- Source records -
=== Begin Enclosure ===

(** The callback of [doctors.filter] in [filterDoctors]. *)
Definition matchesFilter (dept searchTerm : string) (doctor : DoctorQueueEntry) : bool :=
  let matchesDepartment :=
    bool_decide (dept = "all") || bool_decide (department doctor = dept) in
  let matchesSearch :=
    negb (truthy (Some searchTerm))
    || JsString.includes (JsString.toLowerCase (doctor_name doctor)) searchTerm
    || JsString.includes (JsString.toLowerCase (doctor_specialty doctor)) searchTerm in
  matchesDepartment && matchesSearch.

(** [filterDoctors()] *)
Definition filterDoctors : Js unit :=
  value <- gets searchInput_value ;;
  let searchTerm := JsString.toLowerCase value in
  all <- gets doctors ;;
  dept <- gets currentDepartment ;;
  modify (set_filteredDoctors (List.filter (matchesFilter dept searchTerm) all)) ;;
  renderDoctors.

Definition queueRequest : Request :=
  {| req_method := GET; req_url := QUEUE_API window; req_headers := [] |}.

(** [loadDoctors()] up to [await fetch(window.QUEUE_API)]. *)
Definition loadDoctors_start : Js unit :=
  fetch queueRequest ;;
  modify (fun p => set_pending (S (pendingLoads p)) (pendingCalls p) p).

(** [data.queues] *)
Definition readQueues (data : QueueData) : Js (option (list DoctorQueueEntry)) :=
  match data with
  | QueueNull => throw TypeError
  | QueueValue queues => ret queues
  end.

(** The [catch (error)] block of [loadDoctors]. *)
Definition reportLoadError (error : JsError) : Js unit :=
  console_error "Error fetching queue data:" error ;;
  showNotification "System Error" "Failed to load queue data. Using cached data.".

(** The [catch (error)] block of [callNextPatient]. *)
Definition reportCallError (error : JsError) : Js unit :=
  console_error "Error calling next patient:" error ;;
  showNotification "System Error" "Failed to call next patient".

(** The rest of [loadDoctors()], run when the request has settled with [r];
    [now] is the [toLocaleTimeString] of the clock at that moment. *)
Definition loadDoctors_resume (r : FetchResult QueueData) (now : string) : Js unit :=
  tryCatch
    (response <- awaitFetch r ;;
     if negb (ok response) then throw (Error "Network response was not ok")
     else
       data <- awaitJson response ;;
       queues <- readQueues data ;;
       match queues with
       | Some qs =>
           modify (set_doctors qs) ;;
           all <- gets doctors ;;
           modify (set_doctorCount_text (length all)) ;;
           filterDoctors ;;
           modify (set_updateTime_text now)
       | None => ret tt
       end)
    reportLoadError.

Definition callNextRequest (doctorId : string) : Request :=
  {| req_method := POST;
     req_url := JsString.replace (CALL_NEXT_API window) "0" doctorId;
     req_headers := [("Content-Type", "application/json");
                     ("X-CSRFToken", CSRF_TOKEN window)] |}.

(** [callNextPatient(doctorId)] up to [await fetch(url, ..)]. *)
Definition callNextPatient_start (doctorId : string) : Js unit :=
  fetch (callNextRequest doctorId) ;;
  modify (fun p => set_pending (pendingLoads p) (pendingCalls p ++ [doctorId]) p).

(** [data.success] *)
Definition readSuccess (data : CallData) : Js bool :=
  match data with
  | CallNull => throw TypeError
  | CallValue success => ret success
  end.

(** The rest of [callNextPatient(doctorId)]. *)
Definition callNextPatient_resume (doctorId : string) (r : FetchResult CallData) : Js unit :=
  tryCatch
    (response <- awaitFetch r ;;
     if negb (ok response) then throw (Error "Failed to call next patient")
     else
       data <- awaitJson response ;;
       success <- readSuccess data ;;
       if success then
         showNotification "Patient Called" ("Next patient called for doctor " +:+ doctorId) ;;
         loadDoctors_start
       else ret tt)
    reportCallError.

=== End Enclosure ===

- Task requirements -
Repeat the data verbatim, line after line, leaving nothing out.

- Result below -
(** The callback of [doctors.filter] in [filterDoctors]. *)
Definition matchesFilter (dept searchTerm : string) (doctor : DoctorQueueEntry) : bool :=
  let matchesDepartment :=
    bool_decide (dept = "all") || bool_decide (department doctor = dept) in
  let matchesSearch :=
    negb (truthy (Some searchTerm))
    || JsString.includes (JsString.toLowerCase (doctor_name doctor)) searchTerm
    || JsString.includes (JsString.toLowerCase (doctor_specialty doctor)) searchTerm in
  matchesDepartment && matchesSearch.

(** [filterDoctors()] *)
Definition filterDoctors : Js unit :=
  value <- gets searchInput_value ;;
  let searchTerm := JsString.toLowerCase value in
  all <- gets doctors ;;
  dept <- gets currentDepartment ;;
  modify (set_filteredDoctors (List.filter (matchesFilter dept searchTerm) all)) ;;
  renderDoctors.

Definition queueRequest : Request :=
  {| req_method := GET; req_url := QUEUE_API window; req_headers := [] |}.

(** [loadDoctors()] up to [await fetch(window.QUEUE_API)]. *)
Definition loadDoctors_start : Js unit :=
  fetch queueRequest ;;
  modify (fun p => set_pending (S (pendingLoads p)) (pendingCalls p) p).

(** [data.queues] *)
Definition readQueues (data : QueueData) : Js (option (list DoctorQueueEntry)) :=
  match data with
  | QueueNull => throw TypeError
  | QueueValue queues => ret queues
  end.

(** The [catch (error)] block of [loadDoctors]. *)
Definition reportLoadError (error : JsError) : Js unit :=
  console_error "Error fetching queue data:" error ;;
  showNotification "System Error" "Failed to load queue data. Using cached data.".

(** The [catch (error)] block of [callNextPatient]. *)
Definition reportCallError (error : JsError) : Js unit :=
  console_error "Error calling next patient:" error ;;
  showNotification "System Error" "Failed to call next patient".

(** The rest of [loadDoctors()], run when the request has settled with [r];
    [now] is the [toLocaleTimeString] of the clock at that moment. *)
Definition loadDoctors_resume (r : FetchResult QueueData) (now : string) : Js unit :=
  tryCatch
    (response <- awaitFetch r ;;
     if negb (ok response) then throw (Error "Network response was not ok")
     else
       data <- awaitJson response ;;
       queues <- readQueues data ;;
       match queues with
       | Some qs =>
           modify (set_doctors qs) ;;
           all <- gets doctors ;;
           modify (set_doctorCount_text (length all)) ;;
           filterDoctors ;;
           modify (set_updateTime_text now)
       | None => ret tt
       end)
    reportLoadError.

Definition callNextRequest (doctorId : string) : Request :=
  {| req_method := POST;
     req_url := JsString.replace (CALL_NEXT_API window) "0" doctorId;
     req_headers := [("Content-Type", "application/json");
                     ("X-CSRFToken", CSRF_TOKEN window)] |}.

(** [callNextPatient(doctorId)] up to [await fetch(url, ..)]. *)
Definition callNextPatient_start (doctorId : string) : Js unit :=
  fetch (callNextRequest doctorId) ;;
  modify (fun p => set_pending (pendingLoads p) (pendingCalls p ++ [doctorId]) p).

(** [data.success] *)
Definition readSuccess (data : CallData) : Js bool :=
  match data with
  | CallNull => throw TypeError
  | CallValue success => ret success
  end.

(** The rest of [callNextPatient(doctorId)]. *)
Definition callNextPatient_resume (doctorId : string) (r : FetchResult CallData) : Js unit :=
  tryCatch
    (response <- awaitFetch r ;;
     if negb (ok response) then throw (Error "Failed to call next patient")
     else
       data <- awaitJson response ;;
       success <- readSuccess data ;;
       if success then
         showNotification "Patient Called" ("Next patient called for doctor " +:+ doctorId) ;;
         loadDoctors_start
       else ret tt)
    reportCallError.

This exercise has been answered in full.